***** Records shown

(* ===== verification/Ring.v ===== *)
(** * Ring buffers with free-running counters

    The input buffer of the console, the transmit buffer of the UART and the
    rings of the disk are arrays of [N] entries used through counters that are
    never reduced, only taken modulo [N]; they wrap at a multiple of [N]. *)
From S2P Require Import Prelude Str.

(** The [n] entries from counter [a] on. *)
Definition ring (N : Z) (buf : bytes) (a n : Z) : bytes := map (fun j => getb ((a + j) mod N) buf) (seqZ 0 n).

(** The distance of two counters of modulus [M]. *)
Definition dist (M a b : Z) : Z := (b - a) mod M.

Section Ring.
  Context (N M : Z) (HN : 0 < N) (HM : 0 < M) (HD : (N | M)).

Lemma mod_ring x : (x mod M) mod N = x mod N.
Proof. by apply Z.mod_mod_divide. Qed.

Lemma ring_wrap buf a n : ring N buf (a mod M) n = ring N buf a n.
Proof. unfold ring. apply map_ext. intros j. f_equal. rewrite <- Zplus_mod_idemp_l, mod_ring, Zplus_mod_idemp_l. done. Qed.

Lemma ring_len buf a n : 0 <= n -> zlen (ring N buf a n) = n.
Proof. intros H. unfold zlen, ring. rewrite length_map, length_seqZ. lia. Qed.

Lemma ring_app buf a n m : 0 <= n -> 0 <= m -> ring N buf a (n + m) = ring N buf a n ++ ring N buf (a + n) m.
Proof.
  intros Hn Hm. unfold ring. rewrite seqZ_app, map_app by lia. f_equal. rewrite Z.add_0_l. replace (seqZ n m) with (map (Z.add n) (seqZ 0 m)) by (rewrite fmap_add_seqZ; f_equal; lia).
  rewrite map_map. apply map_ext. intros j. do 2 f_equal. lia.
Qed.

Lemma ring_0 buf a : ring N buf a 0 = [].
Proof. done. Qed.

Lemma ring_1 buf a : ring N buf a 1 = [getb (a mod N) buf].
Proof. unfold ring. change (seqZ 0 1) with [0]. cbn [map]. by rewrite Z.add_0_r. Qed.

Lemma ring_pop buf a n : 0 < n -> ring N buf a n = getb (a mod N) buf :: ring N buf (a + 1) (n - 1).
Proof. intros H. replace n with (1 + (n - 1)) at 1 by lia. rewrite ring_app, ring_1 by lia. done. Qed.

Lemma ring_distinct_mod a i j : 0 <= i < j -> j < N -> (a + i) mod N <> (a + j) mod N.
Proof.
  intros Hi Hj E. pose proof (Z.div_mod (a + i) N). pose proof (Z.div_mod (a + j) N). assert (Ej : j - i = N * ((a + j) / N - (a + i) / N)) by lia.
  assert (0 < (a + j) / N - (a + i) / N) by nia. nia.
Qed.

(** A store at an index outside the part does not change it. *)
Lemma ring_set buf a n x b : zlen buf = N -> 0 <= n -> n <= b < N -> ring N (setb ((a + b) mod N) x buf) a n = ring N buf a n.
Proof.
  intros Hl Hn Hb. unfold ring. apply map_ext_in. intros j Hj. apply list_elem_of_In, elem_of_seqZ in Hj.
  rewrite getb_setb by (rewrite ?Hl; apply Z.mod_pos_bound; lia). rewrite decide_False; [done|]. intros E. by apply (ring_distinct_mod a j b); [lia|lia|].
Qed.

Lemma ring_push buf a n x : zlen buf = N -> 0 <= n < N -> ring N (setb ((a + n) mod N) x buf) a (n + 1) = ring N buf a n ++ [x].
Proof.
  intros Hl Hn. rewrite ring_app, ring_set, ring_1 by lia. do 2 f_equal. rewrite getb_setb by (rewrite ?Hl; apply Z.mod_pos_bound; lia). by rewrite decide_True.
Qed.

(** Counters that were advanced. *)
Lemma dist_add a n : 0 <= n < M -> dist M a ((a + n) mod M) = n.
Proof. intros H. unfold dist. rewrite Zminus_mod_idemp_l. replace (a + n - a) with n by lia. by apply Z.mod_small. Qed.

Lemma dist_bound a b : 0 <= dist M a b < M.
Proof. apply Z.mod_pos_bound. lia. Qed.

Lemma dist_back a b : 0 <= b < M -> (a + dist M a b) mod M = b.
Proof. intros H. unfold dist. rewrite Zplus_mod_idemp_r. replace (a + (b - a)) with b by lia. by apply Z.mod_small. Qed.

Lemma dist_0 a b : 0 <= a < M -> 0 <= b < M -> dist M a b = 0 <-> a = b.
Proof.
  intros Ha Hb. split; [|intros ->; unfold dist; by rewrite Z.sub_diag]. intros E. rewrite <- (dist_back a b Hb), E, Z.add_0_r. symmetry. by apply Z.mod_small.
Qed.
End Ring.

**********

(What to work on)
Return each line of the data exactly as written above.

(The completed task)
(* ===== verification/Ring.v ===== *)
(** * Ring buffers with free-running counters

    The input buffer of the console, the transmit buffer of the UART and the
    rings of the disk are arrays of [N] entries used through counters that are
    never reduced, only taken modulo [N]; they wrap at a multiple of [N]. *)
From S2P Require Import Prelude Str.

(** The [n] entries from counter [a] on. *)
Definition ring (N : Z) (buf : bytes) (a n : Z) : bytes := map (fun j => getb ((a + j) mod N) buf) (seqZ 0 n).

(** The distance of two counters of modulus [M]. *)
Definition dist (M a b : Z) : Z := (b - a) mod M.

Section Ring.
  Context (N M : Z) (HN : 0 < N) (HM : 0 < M) (HD : (N | M)).

Lemma mod_ring x : (x mod M) mod N = x mod N.
Proof. by apply Z.mod_mod_divide. Qed.

Lemma ring_wrap buf a n : ring N buf (a mod M) n = ring N buf a n.
Proof. unfold ring. apply map_ext. intros j. f_equal. rewrite <- Zplus_mod_idemp_l, mod_ring, Zplus_mod_idemp_l. done. Qed.

Lemma ring_len buf a n : 0 <= n -> zlen (ring N buf a n) = n.
Proof. intros H. unfold zlen, ring. rewrite length_map, length_seqZ. lia. Qed.

Lemma ring_app buf a n m : 0 <= n -> 0 <= m -> ring N buf a (n + m) = ring N buf a n ++ ring N buf (a + n) m.
Proof.
  intros Hn Hm. unfold ring. rewrite seqZ_app, map_app by lia. f_equal. rewrite Z.add_0_l. replace (seqZ n m) with (map (Z.add n) (seqZ 0 m)) by (rewrite fmap_add_seqZ; f_equal; lia).
  rewrite map_map. apply map_ext. intros j. do 2 f_equal. lia.
Qed.

Lemma ring_0 buf a : ring N buf a 0 = [].
Proof. done. Qed.

Lemma ring_1 buf a : ring N buf a 1 = [getb (a mod N) buf].
Proof. unfold ring. change (seqZ 0 1) with [0]. cbn [map]. by rewrite Z.add_0_r. Qed.

Lemma ring_pop buf a n : 0 < n -> ring N buf a n = getb (a mod N) buf :: ring N buf (a + 1) (n - 1).
Proof. intros H. replace n with (1 + (n - 1)) at 1 by lia. rewrite ring_app, ring_1 by lia. done. Qed.

Lemma ring_distinct_mod a i j : 0 <= i < j -> j < N -> (a + i) mod N <> (a + j) mod N.
Proof.
  intros Hi Hj E. pose proof (Z.div_mod (a + i) N). pose proof (Z.div_mod (a + j) N). assert (Ej : j - i = N * ((a + j) / N - (a + i) / N)) by lia.
  assert (0 < (a + j) / N - (a + i) / N) by nia. nia.
Qed.

(** A store at an index outside the part does not change it. *)
Lemma ring_set buf a n x b : zlen buf = N -> 0 <= n -> n <= b < N -> ring N (setb ((a + b) mod N) x buf) a n = ring N buf a n.
Proof.
  intros Hl Hn Hb. unfold ring. apply map_ext_in. intros j Hj. apply list_elem_of_In, elem_of_seqZ in Hj.
  rewrite getb_setb by (rewrite ?Hl; apply Z.mod_pos_bound; lia). rewrite decide_False; [done|]. intros E. by apply (ring_distinct_mod a j b); [lia|lia|].
Qed.

Lemma ring_push buf a n x : zlen buf = N -> 0 <= n < N -> ring N (setb ((a + n) mod N) x buf) a (n + 1) = ring N buf a n ++ [x].
Proof.
  intros Hl Hn. rewrite ring_app, ring_set, ring_1 by lia. do 2 f_equal. rewrite getb_setb by (rewrite ?Hl; apply Z.mod_pos_bound; lia). by rewrite decide_True.
Qed.

(** Counters that were advanced. *)
Lemma dist_add a n : 0 <= n < M -> dist M a ((a + n) mod M) = n.
Proof. intros H. unfold dist. rewrite Zminus_mod_idemp_l. replace (a + n - a) with n by lia. by apply Z.mod_small. Qed.

Lemma dist_bound a b : 0 <= dist M a b < M.
Proof. apply Z.mod_pos_bound. lia. Qed.

Lemma dist_back a b : 0 <= b < M -> (a + dist M a b) mod M = b.
Proof. intros H. unfold dist. rewrite Zplus_mod_idemp_r. replace (a + (b - a)) with b by lia. by apply Z.mod_small. Qed.

Lemma dist_0 a b : 0 <= a < M -> 0 <= b < M -> dist M a b = 0 <-> a = b.
Proof.
  intros Ha Hb. split; [|intros ->; unfold dist; by rewrite Z.sub_diag]. intros E. rewrite <- (dist_back a b Hb), E, Z.add_0_r. symmetry. by apply Z.mod_small.
Qed.
End Ring.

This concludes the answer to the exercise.